したがって、0.9%の違いというのは、100人より少し多いあたりに出てくるとわかる。
そして国民民主の場合は、全体を105人と考えると完全に辻褄が合う。
山本に投票する人が20人(20÷105=0.190…=19.0%)
小池に投票する人が66人(66÷105=0.6285…=62.9%)
その他または無回答が19人(19÷105=0.1809…=18.1%)
合計105人である。
他の党についてはやっていないが、たぶんそれぞれに辻褄の合う「全体の数」はあるのだろう。
だが少なくとも1030人という回答者と、それから割り出した各政党の支持者数とは完全に食い違っているわけで
これを東京新聞などはどう説明するのだろうか。
1030人というのが間違いでした、とでも言うだろうか。だがそれは通らない。
例えば国民民主の105人というのが2%の支持率だと主張することは全体で5千人もの人に聞き取り調査をしたことになるが、メディアがそんな大規模な調査をしたなんて金輪際聞いたことがない。
(山本太郎が出馬会見で、れいわは3000人を対象とした情勢調査をしたが、それは他の党が2000人くらいなのと比べても多い数だと言っていた。)
結局、少なくとも「各政党への支持率」と、「予定している投票先」は全く違うデータに基づいて作られたものとしか思えないのだが、違うのだろうか。
あまりにもとんでもない結果に、自分はどこかで間違ったのだろうか、という気にもなるのだが、いやいや、少なくとも「示された回答者数と政党ごとの支持率」から、あのような「投票先のパーセンテージ」は絶対に出てこないことは示せたと思う。
すべての生データを開示するしか選択肢はないのではないか。
しかし、ひどすぎないか。
この世論調査の全体を統括した人間は、小学生程度の算数もできないのか。
「投票予定先」としておかしなデータが使われていることに気づかなかったのか。
それとも意図的なものなのか。絶対にバレるまいと思ったのか。
次のような「お断り」がなおさら虚しく響く。いくら委託先を選ぼうとも、委託元が腐っていてはなんにもならないのだ。

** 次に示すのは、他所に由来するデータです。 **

(** The loop of [_process_images]; [None] is the [ValueError] that
    [normalize_url(src, article_url)], outside the [try], lets escape. *)
Fixpoint process_loop (relative_to_images article_url : string) (i : nat)
    (images : list ImageRef) (markdown_content : string) : option string :=
  match images with
  | [] => Some markdown_content
  | img :: rest =>
      if negb (truthy (src img))
      then process_loop relative_to_images article_url (S i) rest markdown_content
      else
      match normalize_url (src img) (Some article_url) with
      | None => None
      | Some absolute_url =>
          let markdown_content :=
            match fetch absolute_url with
            | Fetched 200 =>
                match get_image_filename absolute_url (Some (Z.of_nat i)) with
                | None => markdown_content        (* ValueError, caught *)
                | Some filename =>
                    let relative_path := relative_to_images ++ "/" ++ filename in
                    let old_md_image := "![" ++ alt img ++ "](" ++ src img in
                    let new_md_image := "![" ++ alt img ++ "](" ++ relative_path in
                    let markdown_content :=
                      if contains old_md_image markdown_content
                      then replace markdown_content old_md_image new_md_image
                      else markdown_content in
                    let old_md_image_abs := "![" ++ alt img ++ "](" ++ absolute_url in
                    let markdown_content :=
                      if contains old_md_image_abs markdown_content
                      then replace markdown_content old_md_image_abs new_md_image
                      else markdown_content in
                    let markdown_content := replace markdown_content (src img) relative_path in
                    replace markdown_content absolute_url relative_path
                end
            | _ => markdown_content
            end in
          process_loop relative_to_images article_url (S i) rest markdown_content
      end
  end.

【お断り】本紙と共同通信、東京MXテレビの3社による電話調査は、調査の信頼性を確保するため、幹事社の共同通信の担当者が調査に立ち会い、オペレーターと回答者のやりとりを確認しました。また調査終了後には詳しいデータの提供を受け、内容をチェックしました。産経新聞とフジテレビの合同調査で今月、調査会社から業務の一部を再委託された業者の不正が発覚しましたが、本紙などの委託先は別の調査会社で、再委託がないことも確認しています。